Last year I did a 3 month shopping ban and this year I’m doing a Low-Buy year, so I wanted to share my tips that have helped me to stay on track and make the process much more comfortable for me, with as little resistance as possible. It won’t all be plain sailing, especially if we are used to buying what we want when we want, without much thought, but it’s an amazing learning process and one where I think you will get to know yourself a bit better through this journey. However long you are planning to not shop for, I hope these tips are helpful.

Unfollow brands | Marketing emails, Social Media Profiles etc

We certainly don’t need a constant notification about the latest thing that everyone is buying, or a dress for only £10.. As new emails come through be sure to scroll to the bottom and unsubscribe, or add them to your spam. This will be hugely beneficial in the long run, and trust me, you won’t miss them at all! You can also do the same on social media by either unfollowing accounts that trigger you to shop or hiding them from your newsfeed.

Gather Inspiration to Style what you Own Already

If you’re not going to be introducing anything new into your closet, you may have to resort to some creative thinking to keep things interesting. Styling what you already own in new ways can make it seem like there is some kind of ‘newness’ going on in your wardrobe.
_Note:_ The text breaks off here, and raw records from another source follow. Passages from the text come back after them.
(** What every session keeps of a store set up by its own cache object. *)
Record well_formed (self : t) : Prop := mkWellFormed {
  wf_quiescent : pending (connection self) = None;
  wf_trigger :
    trigger_lru_eviction (committed (connection self)) = Some (max_size self);
  wf_min : 1 <= max_size self;
  wf_bound : count (committed (connection self)) <= max_size self;
  wf_ids : NoDup (map id (lru_cache (committed (connection self))));
  wf_keys : NoDup (map row_key (lru_cache (committed (connection self))))
}.

(** The row as [lookup]'s [UPDATE] leaves it. *)
Definition touch (now : Z) (r : Row) : Row :=
  {| id := id r; prompt := prompt r; llm_string := llm_string r;
     response := response r; created_at := created_at r;
     last_accessed := now |}.

End DurableSession.


(** ** Vocabulary for storage-engine failures *)

Module Failure.

Definition is_fault (f : option string) : bool :=
  match f with Some _ => true | None => false end.

(** One of the first [n] engine calls fails. *)
Definition fails_within (n : nat) (fs : list (option string)) : bool :=
  existsb is_fault (firstn n fs).

(** No engine call fails. *)
Definition quiet (fs : list (option string)) : Prop :=
  Forall (fun f => f = None) fs.

(** A method body can raise nothing but [sqlite3.Error]. *)
Definition sqlite_only {A} (body : LRUSQLiteCache.M A) : Prop :=
  forall s e s', body s = (Raise e, s') -> is_sqlite_error e = true.

(** The message of the first failure among the first [n] answers. *)
Fixpoint first_failure (n : nat) (fs : list (option string)) : option string :=
  match n, fs with
  | S n', Some msg :: _ => Some msg
  | S n', None :: rest => first_failure n' rest
  | _, _ => None
  end.

(** The answers that are left once the first failure has been read:
    what the [print] of the handler finds. *)
Fixpoint after_failure (fs : list (option string)) : list (option string) :=
  match fs with
  | [] => []
  | Some _ :: rest => rest
  | None :: rest => after_failure rest
  end.

(** Standard output takes the line of the handler. *)
Definition print_succeeds (fs : list (option string)) : Prop :=
  hd None (after_failure fs) = None.

(** A method body reads the answers in order and stops at the first
    failure. *)
Definition stops_at_failure {A} (body : LRUSQLiteCache.M A) : Prop :=
  forall s o s',
    body s = (o, s') ->
    match o with
    | Return _ =>
        after_failure (LRUSQLiteCache.faults s')
        = after_failure (LRUSQLiteCache.faults s)
    | Raise _ =>
        LRUSQLiteCache.faults s' = after_failure (LRUSQLiteCache.faults s)
    end.

End Failure.


(** ** Concrete scenarios *)

Module Scenario.

Import LRUInMemoryCache.

Definition gen (s : string) : Generation :=
  {| text := s; generation_info := None |}.

(** Scenario A of the specification: capacity 2 and three inserts, one
    second apart. *)
Definition calls_A : list History.Call :=
  [ History.mkCall 1000000 "k1" "llm" (gen "a");
    History.mkCall 2000000 "k2" "llm" (gen "b") ].

Definition call_A3 : History.Call :=
  History.mkCall 3000000 "k3" "llm" (gen "c").

(** Scenario B: capacity 3, a lifetime of one second, one entry. *)
Definition cache_B : t :=
  snd (update (__init__ 3 (Some 1)) 0 "k1" "llm" (VGeneration (gen "a"))).

(** A full cache of capacity 2 holding two entries. *)
Definition cache_full : t :=
  History.run (__init__ 2 None) calls_A.

(** Durable scenarios.  [fresh_store m] is the cache object the
    constructor builds on a path with no file. *)
Definition fresh_store (m : Z) : LRUSQLiteCache.t :=
  {| LRUSQLiteCache.max_size := Z.max m 1;
     LRUSQLiteCache.connection :=
       {| LRUSQLiteCache.committed :=
            {| LRUSQLiteCache.lru_cache := [];
               LRUSQLiteCache.trigger_lru_eviction := Some (Z.max m 1) |};
          LRUSQLiteCache.pending := None |};
     LRUSQLiteCache.stdout := [] |}.

(** The file an earlier process left behind after running with
    [max_size = 3], and the cache object a later process gets when it
    opens that file with [max_size = 1]. *)
Definition file_of_earlier_run : LRUSQLiteCache.Database :=
  LRUSQLiteCache.committed (LRUSQLiteCache.connection (fresh_store 3)).

Definition reopened_store : LRUSQLiteCache.t :=
  {| LRUSQLiteCache.max_size := 1;
     LRUSQLiteCache.connection :=
       {| LRUSQLiteCache.committed := file_of_earlier_run;
          LRUSQLiteCache.pending := None |};
     LRUSQLiteCache.stdout := [] |}.

(** Scenario C of the specification: two inserts, one second apart. *)
Definition calls_C : list DurableHistory.Call :=
  [ DurableHistory.mkCall 1 [] "k1" "llm" "a";
    DurableHistory.mkCall 2 [] "k2" "llm" "b" ].

Definition disk_error : list (option string) := [Some "disk I/O error"].



(** Manager scenarios: [config.py] as shipped, the same with the
    in-memory backend selected, and with a backend type nobody knows. *)
Definition config_shipped : CacheManager.Config :=
  {| CacheManager.ENABLE_CACHE := true;
     CacheManager.CACHE_TYPE := "sqlite";
     CacheManager.CACHE_PATH := ".rag_cache.db";
     CacheManager.CACHE_MAX_SIZE := 1000;
     CacheManager.CACHE_TTL := Some 3600 |}.

Definition config_with_type (type : string) (size : Z) : CacheManager.Config :=
  {| CacheManager.ENABLE_CACHE := true;
     CacheManager.CACHE_TYPE := type;
     CacheManager.CACHE_PATH := ".rag_cache.db";
     CacheManager.CACHE_MAX_SIZE := size;
     CacheManager.CACHE_TTL := Some 3600 |}.

Definition process_start : CacheManager.Process :=
  {| CacheManager.llm_cache := CacheManager.NoCache;
     CacheManager.cache_file := None;
     CacheManager.log := [] |}.

(** A process whose in-memory backend is full ([cache_full]). *)
Definition process_full : CacheManager.Process :=
  {| CacheManager.llm_cache := CacheManager.InMemory cache_full;
     CacheManager.cache_file := None;
     CacheManager.log := [] |}.


End Scenario.


(** * Properties *)

(** ** The in-memory backend *)

Module MemoryFacts.

Import LRUInMemoryCache History.

Lemma key_eqb_eq (a b : Key) : key_eqb a b = true <-> a = b.
Proof.
  destruct a as [a1 a2], b as [b1 b2]; unfold key_eqb; simpl.
  rewrite andb_true_iff, !String.eqb_eq.
  split; [intros [-> ->]; reflexivity | intros H; inversion H; auto].
Qed.

Lemma key_eqb_refl (a : Key) : key_eqb a a = true.
Proof. apply key_eqb_eq; reflexivity. Qed.

Lemma key_eqb_neq (a b : Key) : key_eqb a b = false <-> a <> b.
Proof.
  rewrite <- key_eqb_eq. destruct (key_eqb a b); split; congruence.
Qed.

Lemma key_eqb_sym (a b : Key) : key_eqb a b = key_eqb b a.
Proof.
  destruct (key_eqb b a) eqn:E.
  - apply key_eqb_eq in E; subst; apply key_eqb_refl.
  - apply key_eqb_neq in E; apply key_eqb_neq; congruence.
Qed.

(** *** The dict primitives *)

Lemma contains_In (k : Key) (d : OrderedDict) :
  contains k d = true <-> In k (keys d).
Proof.
  unfold contains, keys. rewrite existsb_exists, in_map_iff.
  split.
  - intros [p [Hp E]]. apply key_eqb_eq in E. exists p; auto.
  - intros [p [E Hp]]. exists p; split; auto. apply key_eqb_eq; auto.
Qed.

Lemma contains_false_In (k : Key) (d : OrderedDict) :
  contains k d = false <-> ~ In k (keys d).
Proof.
  rewrite <- contains_In. destruct (contains k d); split; congruence.
Qed.

Lemma contains_getitem (k : Key) (d : OrderedDict) :
  contains k d = true <-> exists e, getitem k d = Some e.
Proof.
  induction d as [|[k' e'] d IH]; simpl.
  - split; [discriminate | intros [e H]; discriminate].
  - destruct (key_eqb k k'); simpl; auto.
    split; auto. intros _; eauto.
Qed.

Lemma getitem_None (k : Key) (d : OrderedDict) :
  getitem k d = None <-> contains k d = false.
Proof.
  induction d as [|[k' e'] d IH]; simpl.
  - split; reflexivity.
  - destruct (key_eqb k k'); simpl; auto.
    split; discriminate.
Qed.

Lemma length_delitem (k : Key) (d : OrderedDict) :
  contains k d = true -> List.length d = S (List.length (delitem k d)).
Proof.
  induction d as [|[k' e'] d IH]; simpl; [discriminate|].
  destruct (key_eqb k k'); simpl; auto.
Qed.

Lemma delitem_absent (k : Key) (d : OrderedDict) :
  contains k d = false -> delitem k d = d.
Proof.
  induction d as [|[k' e'] d IH]; simpl; auto.
  destruct (key_eqb k k'); simpl; [discriminate|].
  intros H; rewrite IH; auto.
Qed.

Lemma getitem_setitem_same (k : Key) (e : Entry) (d : OrderedDict) :
  getitem k (setitem k e d) = Some e.
Proof.
  induction d as [|[k' e'] d IH]; simpl.
  - rewrite key_eqb_refl; reflexivity.
  - destruct (key_eqb k k') eqn:E; simpl; rewrite E; auto.
Qed.

Lemma getitem_setitem_other (k k' : Key) (e : Entry) (d : OrderedDict) :
  k' <> k -> getitem k' (setitem k e d) = getitem k' d.
Proof.
  intros N. induction d as [|[k0 e0] d IH]; simpl.
  - apply key_eqb_neq in N; rewrite N; reflexivity.
  - destruct (key_eqb k k0) eqn:E; simpl.
    + apply key_eqb_eq in E; subst k0.
      apply key_eqb_neq in N; rewrite N; reflexivity.
    + rewrite IH; reflexivity.
Qed.

Lemma setitem_fresh (k : Key) (e : Entry) (d : OrderedDict) :
  contains k d = false -> setitem k e d = d ++ [(k, e)].
Proof.
  induction d as [|[k' e'] d IH]; simpl; auto.
  destruct (key_eqb k k'); simpl; [discriminate|].
  intros H; rewrite IH; auto.
Qed.

Lemma delitem_incl (k : Key) (d : OrderedDict) (p : Key * Entry) :
  In p (delitem k d) -> In p d.
Proof.
  induction d as [|[k' e'] d IH]; simpl; auto.
  destruct (key_eqb k k'); simpl; intuition.
Qed.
Pinterest is great for endless outfit inspiration, as is Instagram. I love to follow accounts that promote second hand fashion or living with a capsule wardrobe, so I don’t get caught up in wanting the new things they’re styling up.
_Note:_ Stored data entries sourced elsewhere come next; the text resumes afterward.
Lemma Forall_both {A : Type} (P R : A -> Prop) (xs : list A) :
  Forall P xs -> Forall R xs -> Forall (fun x => P x /\ R x) xs.
Proof.
  intros HP. induction HP as [| x xs Hx _ IH]; intros HR.
  - constructor.
  - apply Forall_cons_iff in HR. destruct HR as [Hr HR].
    constructor; [split; assumption | apply IH; exact HR].
Qed.

(** A phase with data of one common width, one row per example, completes. *)
Lemma run_phase_shaped (epoch : nat) (phase : Phase) (st : LoopState) :
  batches (dataloaders phase) epoch <> [] ->
  dataset_len (dataloaders phase) <> 0%nat ->
  shaped_batches dataloaders is_inception width phase epoch (model st) ->
  rows_per_example dataloaders is_inception phase epoch (model st) ->
  exists st',
    run_phase dataloaders num_epochs num_classes is_inception profiler epoch phase st
    = Ok st'.
Proof.
  intros Hbs Hlen Hshape Hrows.
  unfold shaped_batches, rows_per_example, epoch_trace in Hshape, Hrows.
  destruct (@for_each_shaped epoch phase (batches (dataloaders phase) epoch)
              (phase_start st) (Forall_both Hshape Hrows)) as [ps Hps].
  unfold run_phase. rewrite Hps. simpl.
  apply for_each_step_Ok in Hps.
  destruct Hps as [cs [_ [_ [_ [_ [_ [Hcount [Ht Ho]]]]]]]].
  simpl in Ht, Ho.
  unfold py_div. destruct (Z.of_nat (dataset_len (dataloaders phase)) =? 0)%Z eqn:E;
    [apply Z.eqb_eq in E; lia |]. simpl.
  rewrite (Hcount Hbs). simpl.
  rewrite Ho, Ht.
  rewrite (np_concatenate_shaped (n := width)); simpl.
  - rewrite (np_concatenate_shaped (n := width)); simpl.
    + eexists. reflexivity.
    + destruct (batches (dataloaders phase) epoch); [contradiction | discriminate].
    + rewrite <- (phase_trace_batches is_inception phase (model st)
                    (batches (dataloaders phase) epoch)).
      rewrite map_map. apply Forall_map.
      eapply Forall_impl; [| exact Hshape]. intros wb [_ Hl]. exact Hl.
  - destruct (batches (dataloaders phase) epoch); [contradiction | discriminate].
  - apply Forall_map. eapply Forall_impl; [| exact Hshape]. intros wb [Hp _]. exact Hp.
Qed.

(** X11: a run returns whenever, in each of its epochs, the loader of each
    phase yields at least one batch over a non-empty dataset and every batch,
    processed by the model as the steps before that phase and batch left it,
    gets a prediction tensor and has a label tensor with one row per example,
    the rows of one common width. *)
Theorem well_shaped_run_returns (m : world) (threshold : Q) :
  (forall epoch phase, (epoch < Z.to_nat num_epochs)%nat ->
     batches (dataloaders phase) epoch <> [] /\
     dataset_len (dataloaders phase) <> 0%nat /\
     shaped_batches dataloaders is_inception width phase epoch
       (phase_world dataloaders is_inception phase epoch m) /\
     rows_per_example dataloaders is_inception phase epoch
       (phase_world dataloaders is_inception phase epoch m)) ->
  exists r,
    train_model dataloaders num_epochs num_classes is_inception profiler m threshold = Ok r.
Proof.
  intros Hdata. unfold train_model.
  assert (Hrun : forall count epoch st,
             model st = epochs_model dataloaders is_inception epoch m ->
             (epoch + count <= Z.to_nat num_epochs)%nat ->
             exists st',
               run_epochs dataloaders num_epochs num_classes is_inception profiler
                 count epoch st = Ok st').
  { induction count as [| count IH]; intros epoch st Hmodel Hle; simpl.
    - exists st. reflexivity.
    - unfold epoch_body.
      destruct (Hdata epoch Train ltac:(lia)) as [Hb1 [Hl1 [Hs1 Hr1]]].
      simpl in Hs1, Hr1. rewrite <- Hmodel in Hs1, Hr1.
      destruct (@run_phase_shaped epoch Train (epoch_begin num_epochs epoch st)
                  Hb1 Hl1 Hs1 Hr1) as [st1 Hst1].
      rewrite Hst1. simpl.
      pose proof Hst1 as Hm1. apply run_phase_Ok in Hm1.
      destruct Hm1 as [_ [_ [_ [_ [_ [_ [Hm1 _]]]]]]].
      rewrite phase_model_train in Hm1. simpl in Hm1.
      destruct (Hdata epoch Val ltac:(lia)) as [Hb2 [Hl2 [Hs2 Hr2]]].
      simpl in Hs2, Hr2. unfold train_pass in Hs2, Hr2.
      rewrite <- Hmodel, <- Hm1 in Hs2, Hr2.
      destruct (@run_phase_shaped epoch Val st1 Hb2 Hl2 Hs2 Hr2) as [s Hs].
      rewrite Hs. simpl.
      apply IH; [| lia].
      apply run_phase_Ok in Hs. destruct Hs as [_ [_ [_ [_ [_ [_ [Hm2 _]]]]]]].
      rewrite phase_model_val in Hm2.
      simpl. unfold train_pass. rewrite Hm2, Hm1, Hmodel. reflexivity. }
  destruct (Hrun (Z.to_nat num_epochs) 0%nat (initial_state m) eq_refl ltac:(lia))
    as [st Hst].
  rewrite Hst. simpl. eexists. reflexivity.
Qed.

End Returns.

Lemma well_shaped_run_returns_witness :
  exists r,
    train_model (C := Example.toy) Demo.mixed_loaders 2 2 false false
      Example.w0 0.5 = Ok r.
Proof.
  apply (@well_shaped_run_returns Example.toy Demo.mixed_loaders 2 2 false false 2%Z).
  intros epoch phase Hlt.
  split; [discriminate |]. split; [discriminate |].
  assert (Hcases : epoch = 0%nat \/ epoch = 1%nat) by (simpl in Hlt; lia).
  destruct Hcases as [-> | ->]; destruct phase; split; cbv; forall_members; reflexivity.
Defined.

(** ** Edge cases of a run *)

(** X12: a negative [num_epochs] runs no epoch, like 0: the model comes back
    with its own state dict loaded, and nothing but the closing lines is
    printed. *)
Theorem nonpositive_epochs {C : Collaborators} (dataloaders : Phase -> DataLoader)
  (num_epochs num_classes : Z) (is_inception profiler : bool) (m : world)
  (threshold : Q) :
  (num_epochs <= 0)%Z ->
  exists r,
    train_model dataloaders num_epochs num_classes is_inception profiler m threshold = Ok r /\
    out_model r = load_state_dict (state_dict m) m /\
    out_prof r = None /\
    out_val r = empty_history /\
    out_train r = empty_history /\
    out_stdout r = [LogComplete; LogBestAcc (Fin 0.0); LogBestLoss 10000.0].
Proof.
  intros Hle. unfold train_model.
  replace (Z.to_nat num_epochs) with 0%nat by lia.
  simpl. eexists. split; [reflexivity |]. repeat split.
Qed.

Lemma nonpositive_epochs_witness :
  exists r,
    train_model (C := Example.toy) Example.constant_loaders (-3) 3 false true
      Example.w0 0.5 = Ok r /\
    out_model r = Example.w0.
Proof.
  assert (Hle : (-3 <= 0)%Z) by lia.
  destruct (@nonpositive_epochs Example.toy Example.constant_loaders (-3) 3 false true
              Example.w0 0.5 Hle) as [r [Hrun [Hm _]]].
  exists r. split; [exact Hrun | exact Hm].
Defined.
I’ve followed a few new accounts to inspire me through my low-buy this year including Malama Life, Erin Elizabeth, Style Apotheca, Alyssa Beltempo to name a few.


Budgeting is the number one way to gain control of your finances. Even if you don’t have a lot to spend, or a lot to save, it’s vital you’re tracking your income and expenditure each month if you ever want to gain control and understand where your money is going. After my spending ban I’m going to set myself a monthly clothing allowance, so that I have a little bit to play with each month, or I can save up for a few months and invest in something more expensive. This way, I’m not totally restricting myself from buying clothes forever, but I’m gaining control over it. By allowing yourself something small each month, even £10/$10, you’re less likely to completely lose control and spend more than you have. Think of it like a clothing diet. If you restrict yourself completely you may end up binging.
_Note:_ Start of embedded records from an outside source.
(** * Apache Jira scraper: a shallow embedding of [jira_scraper.py]

    The development follows the classes of the module:
    - [DataTransformer]   ([safe_get], [transform_issue],
                           [_determine_training_task]),
    - [CheckpointManager] ([_load_checkpoint], [save_checkpoint],
                           [get_project_progress], [update_project_progress]),
    - [JiraAPIClient]     ([_rate_limit], [_make_request]),
    - [JiraScraper]       ([scrape_project], [run]).

    Python values are the values [json.load] and [response.json()] produce.
    A Python call either returns or raises, which is the [res] monad below. *)

From Stdlib Require Import ZArith QArith List String Ascii Bool Arith Lia.
Import ListNotations.

Close Scope Q_scope.
Open Scope nat_scope.
Open Scope string_scope.
Set Warnings "-register-all".

(* ===================================================================== *)
(** ** Python values and exceptions                                        *)
(* ===================================================================== *)

(** The values of parsed JSON.  A dictionary is an association list in
    insertion order; lookup takes the first binding of a key.  JSON numbers
    are the integers (a number with a fraction is not represented). *)
Inductive pyval : Type :=
| PNone
| PBool (b : bool)
| PInt (z : Z)
| PStr (s : string)
| PList (l : list pyval)
| PDict (d : list (string * pyval)).

Inductive exn : Type :=
| AttributeError
| TypeError
| KeyError
| ValueError
| OverflowError
| UnicodeDecodeError.

Inductive res (A : Type) : Type :=
| Ok (a : A)
| Raise (e : exn).
Arguments Ok {A} a.
Arguments Raise {A} e.

Definition bind {A B : Type} (c : res A) (k : A -> res B) : res B :=
  match c with
  | Ok a => k a
  | Raise e => Raise e
  end.

Notation "x <- c ;; k" := (bind c (fun x => k))
  (at level 61, c at next level, right associativity).

Definition returns {A : Type} (c : res A) : bool :=
  match c with Ok _ => true | Raise _ => false end.

Fixpoint mapM {A B : Type} (f : A -> res B) (l : list A) : res (list B) :=
  match l with
  | [] => Ok []
  | x :: rest => y <- f x ;; ys <- mapM f rest ;; Ok (y :: ys)
  end.

(** [bool(v)]: the truth value Python gives a JSON value. *)
Definition truthy (v : pyval) : bool :=
  match v with
  | PNone => false
  | PBool b => b
  | PInt z => negb (z =? 0)%Z
  | PStr s => negb (s =? EmptyString)
  | PList l => match l with [] => false | _ => true end
  | PDict d => match d with [] => false | _ => true end
  end.

Definition is_dict (v : pyval) : bool :=
  match v with PDict _ => true | _ => false end.

Definition is_str (v : pyval) : bool :=
  match v with PStr _ => true | _ => false end.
Get an Accountability Buddy

I’ve mentioned this one a few times, if you’ve seen any of my Low-Buy videos, but if you struggle to hold yourself accountable, perhaps having a buddy to keep you motivated to succeed is your best bet.

Can’t think of anyone? Join my Conscious Consumers Accountability Group!


A spending ban doesn’t have to seem like a punishment to yourself. If you can find a strong WHY for why you’re looking to stop spending or start saving, then you’ll have something positive to work towards. Think about the house you’re saving for (that’s my why) or that post-covid holiday or maybe you’re looking to o back to college and support yourself.

Whatever the reason, if you’re truly passionate about it it can be a great motivator. Think about it often. Journal about it. Use affirmations to get yourself one step closer each day. And be proud of yourself for taking the first step.